Winter 10. Rate of change should be consistent between all students (within reason). The rate of change would be greater the further you are from the equator, with the greatest change at the poles.

Conclusions: Answers will vary but should be detailed and relevant. Students should also use complete sentences.

Sample Grading Rubric: Points Requirement Possible Prediction 1 Data Table Complete 6 Analysis Questions answered correctly 20 Conclusions valid and complete 4 Graph, labeled, colored, accurate, clear 4 Total 35 Student Sheet Name______Date______

Title: What’s the Angle?

Background Information: Solar radiation from the sun strikes Earth at different angles depending on latitude, time of day, and the time of year.
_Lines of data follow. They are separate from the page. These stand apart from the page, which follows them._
(** * http2ldap: request translation and response aggregation

    A shallow embedding of the request handler of [http2ldap.js]
    (the [app.get('/*', ...)] callback and the event handlers it installs on
    the search result) together with the JavaScript built-ins it calls.
    Console output ([console.log], [console.error]) is left out. *)

From Stdlib Require Import ZArith NArith String Ascii DecimalString.
From Stdlib Require DecimalZ DecimalPos.
From stdpp Require Import gmap list.

Local Open Scope N_scope.

(** ** JavaScript strings

    A JavaScript string is a finite sequence of 16-bit code units. *)

Module JsString.

Definition code_unit := N.
Abbreviation jsstring := (list N).

(** The code units of an ASCII literal. *)
Definition str (s : string) : jsstring :=
  List.map N_of_ascii (list_ascii_of_string s).
Arguments str s%_string.

(** [s.substring(1)]: the string without its first code unit. *)
Definition substring1 (s : jsstring) : jsstring := drop 1 s.

(** [s.split(sep)] for a separator of one code unit.  The result always has
    at least one element: the empty string splits into one empty string. *)
Fixpoint split (sep : code_unit) (s : jsstring) : list jsstring :=
  match s with
  | [] => [[]]
  | c :: rest =>
      if c =? sep then [] :: split sep rest
      else match split sep rest with
           | [] => [[c]]
           | seg :: segs => (c :: seg) :: segs
           end
  end.

(** [a.join(sep)] on an array of strings. *)
Fixpoint join (sep : jsstring) (a : list jsstring) : jsstring :=
  match a with
  | [] => []
  | [x] => x
  | x :: rest => x ++ sep ++ join sep rest
  end.

(** [Number::toString] of an integral number (decimal, ["-"] for the sign). *)
Definition number_toString (z : Z) : jsstring :=
  str (NilZero.string_of_int (Z.to_int z)).

End JsString.
Import JsString.
(** * Lumi agent: graph routing, tool dispatch and SSE stream merging

  A shallow embedding of the Python sources
    - [app/graph/state.py]        (LumiState and its message reducer)
    - [app/graph/graph.py]        (create_lumi_graph)
    - [app/repositories/schedule.py] (ScheduleRepository.get_schedules)
    - [app/tools/executor.py]     (ToolExecutor)
    - [app/schemas/chat.py]       (StreamEvent)
    - [app/api/routes/chat.py]    (chat, stream_with_status, chat_stream)
  together with the properties the design document states about them. *)

From stdpp Require Import gmap strings list.
From Stdlib Require Import ZArith Lia.

Open Scope string_scope.
Open Scope list_scope.

(** ** Python values, dictionaries and exceptions *)

Module Py.

(** JSON-like Python values, as they occur in tool arguments, tool
    envelopes and storage records.  A [float] literal is kept as a decimal
    mantissa and exponent. *)
#[local] Unset Elimination Schemes.
Inductive value : Type :=
| PNone
| PBool (b : bool)
| PInt (z : Z)
| PFloat (mantissa exponent : Z)
| PStr (s : string)
| PList (l : list value)
| PDict (d : list (string * value)).
#[local] Set Elimination Schemes.

(** A [dict] with string keys, in insertion order. *)
Definition dict : Type := list (string * value).

(** An instance of [Exception], reduced to its [str(e)]. *)
Definition exn : Type := string.

(** The outcome of a call that may raise. *)
Inductive result (A : Type) : Type :=
| Ok (a : A)
| Raise (e : exn).
Arguments Ok {A} a.
Arguments Raise {A} e.

Definition bind {A B} (r : result A) (k : A -> result B) : result B :=
  match r with
  | Ok a => k a
  | Raise e => Raise e
  end.

(** [d.get(k)] without default, as an option. *)
Fixpoint lookup (d : dict) (k : string) : option value :=
  match d with
  | [] => None
  | (k', v) :: d' => if String.eqb k' k then Some v else lookup d' k
  end.

(** [d.get(k, default)] *)
Definition get (d : dict) (k : string) (default : value) : value :=
  match lookup d k with
  | Some v => v
  | None => default
  end.

(** Truthiness of a [str]: [bool(s)]. *)
Definition truthy_str (s : string) : bool := negb (String.eqb s "").

(** Truthiness of a [str | None]. *)
Definition truthy_opt (o : option string) : bool :=
  match o with
  | Some s => truthy_str s
  | None => false
  end.

(** Truthiness of an arbitrary value: [bool(v)]. *)
Definition truthy (v : value) : bool :=
  match v with
  | PNone => false
  | PBool b => b
  | PInt z => negb (Z.eqb z 0)
  | PFloat m _ => negb (Z.eqb m 0)
  | PStr s => truthy_str s
  | PList l => match l with [] => false | _ => true end
  | PDict d => match d with [] => false | _ => true end
  end.
(** * DC Bicycle Dashboard: the data module of [src/js/main.js]

    A shallow embedding of the data-joining and derived-metrics layer
    (the [dataState] store, the source loaders, [processData], the join in
    [processRoadNetworkData], [calculateStatistics], the filtered views and
    the temporal lookup), followed by the properties established about it.

    Conventions of the embedding.
    - A JavaScript number is a finite double, written as the rational it
      denotes ([Q]).  The arithmetic operators round their exact result to
      the nearest double, ties to even ([double]); comparisons, [Math.floor],
      [Math.round] and [Math.abs] are exact.  Every division of the modelled
      code is guarded by a test of its denominator.  [NaN] arises from
      [parseFloat] only and is modelled by [jsnum]; a result beyond the
      range of the doubles is not modelled ([double] has no largest value),
      and the negative zero is identified with 0.
    - A string is the sequence of its UTF-8 bytes.
    - A property of a record read from JSON is an [option]: [None] stands
      for an absent ([undefined] or [null]) property.  Numeric properties
      hold numbers and textual ones strings.  A cell of a parsed CSV row is
      a [Cell], which tells [undefined], [null], booleans, numbers and text
      apart.
    - A plain object used as a dictionary is a finite map of its own
      properties; a read goes on to the prototype, so the names that every
      object inherits from [Object.prototype] are found even when no
      property was stored ([Obj.get]).  Nothing in the modelled code adds a
      property to [Object.prototype] itself, given the typing of the
      counter keys and of the temporal rows stated with their records.
    - The two collections that the module mutates in place and hands out to
      the rendering layer (road network and counter points) live in an
      object store and are referred to by location. *)

From Stdlib Require Import QArith Qround Qabs Qpower ZArith Lia Lqa.
From stdpp Require Import gmap strings list fin_maps pretty.

Local Open Scope Q_scope.

(** ** JavaScript primitives *)

Module JS.

(** Truthiness, as used by [if (x)], [x || y] and [!x]. *)
Class Truthy (A : Type) := truthy : A → bool.

#[global] Instance truthy_num : Truthy Q := fun q => negb (Qeq_bool q 0).
#[global] Instance truthy_str : Truthy string := fun s => negb (String.eqb s "").
#[global] Instance truthy_opt {A} `{Truthy A} : Truthy (option A) :=
  fun o => match o with Some a => truthy a | None => false end.

(** [a || b] on possibly absent properties. *)
Definition jor {A} `{Truthy A} (a b : option A) : option A :=
  if truthy a then a else b.

(** [a || d] where [d] is a literal: the result is always a value. *)
Definition jor_lit {A} `{Truthy A} (a : option A) (d : A) : A :=
  match a with
  | Some x => if truthy x then x else d
  | None => d
  end.

(** Numeric comparisons [a >= b] and [a < b]. *)
Definition ge (a b : Q) : bool := Qle_bool b a.
Definition lt (a b : Q) : bool := negb (Qle_bool b a).
Definition gt (a b : Q) : bool := lt b a.

(** [Math.floor], [Math.round] (halves go up) and [Math.abs]. *)
Definition Math_floor (q : Q) : Z := Qfloor q.
Definition Math_round (q : Q) : Z := Qfloor (q + (1 # 2)).
Definition Math_abs (q : Q) : Q := Qabs q.

(** *** Double-precision arithmetic *)

Definition pow2 (e : Z) : Q := 2 ^ e.

(** The binary exponent of a positive number: [2^e <= q < 2^(e+1)]. *)
Definition ilog2 (q : Q) : Z :=
  let e := (Z.log2 (Qnum q) - Z.log2 (Zpos (Qden q)))%Z in
  if Qle_bool (pow2 e) q then e else (e - 1)%Z.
The angle at which the suns rays hit Earth is called the angle of insolation. The angle of insolation changes, depending on latitude, because of the spherical shape of Earth. At the equator the suns rays are most direct, striking at a 90 angle. This provides the most concentrated solar radiation, correlating to warm temperatures. At the poles, Earths surface is curved, causing the solar radiation to hit at a much smaller angle. This spreads the radiation out over a greater distance, providing the least concentrated radiation. Scattered radiation correlates to colder temperatures. The angle of insolation changes depending on the time of day because of the rotation of Earth on its axis. This causes the sun to appear to rise and set. At sunrise and sunset the sun is low on the horizon striking Earth at a smaller angle. This scatters the radiation and correlates to cooler temperatures in the morning and evenings. At midday the sun is at its highest point in the sky giving the most direct radiation. As Earth orbits around the sun, throughout the calendar year, the angle of insolation changes. This is because Earth is tilted slightly on its axis. In this lab you will be investigating how that tilt affects the angle of insolation and in turn causes the seasons experienced in latitudes away from the equator.

Objective: To see how the angle of the suns rays changes over time and to relate this to seasonal climate changes.

Materials: 2 rulers

Procedures: 1. Stand one ruler up straight, touching the ground. 2. Measure the length of the shadow. 3. Record in data table. 4. Repeat once weekly, at the same time of day. 5. Answer analysis questions, make graph, and draw conclusions.

Prediction: What will happen to the length of the shadow as time progresses? Quantitative Data: Date and Time Length of Shadow (centimeters)

Graphs:

Make a line graph showing how the length of shadow changed over time. Be sure to label your axis.

Analysis Questions: 1. What happens to the angle of sunlight as summer approaches?

2. Is the sun higher or lower in the sky?

3. Are the suns' rays warmer or colder at these angles? Why?

4. The summer solstice is June 22. This is when the angle of the rays starts to get smaller again. Why is this an important day?

5. Why is does the suns angle change as the year progresses?

6. How does this relate to seasons and climate?

7. Many people think is colder in the winter because Earth is farther from the sun. Is Earth farther from the sun in winter in our hemisphere?

8. Does the angle of insolation change at the equator throughout the year? What does this mean about the climate at the equator?

9. Draw a diagram representing the position of Earth on its axis during each of the seasons. Draw the angle of insolation as well.

10. What was the rate of change for the shadow? How would this rate of change vary depending on your latitude?

Conclusions: Please explain two things you learned from completing this lab. Be sure to use complete sentences.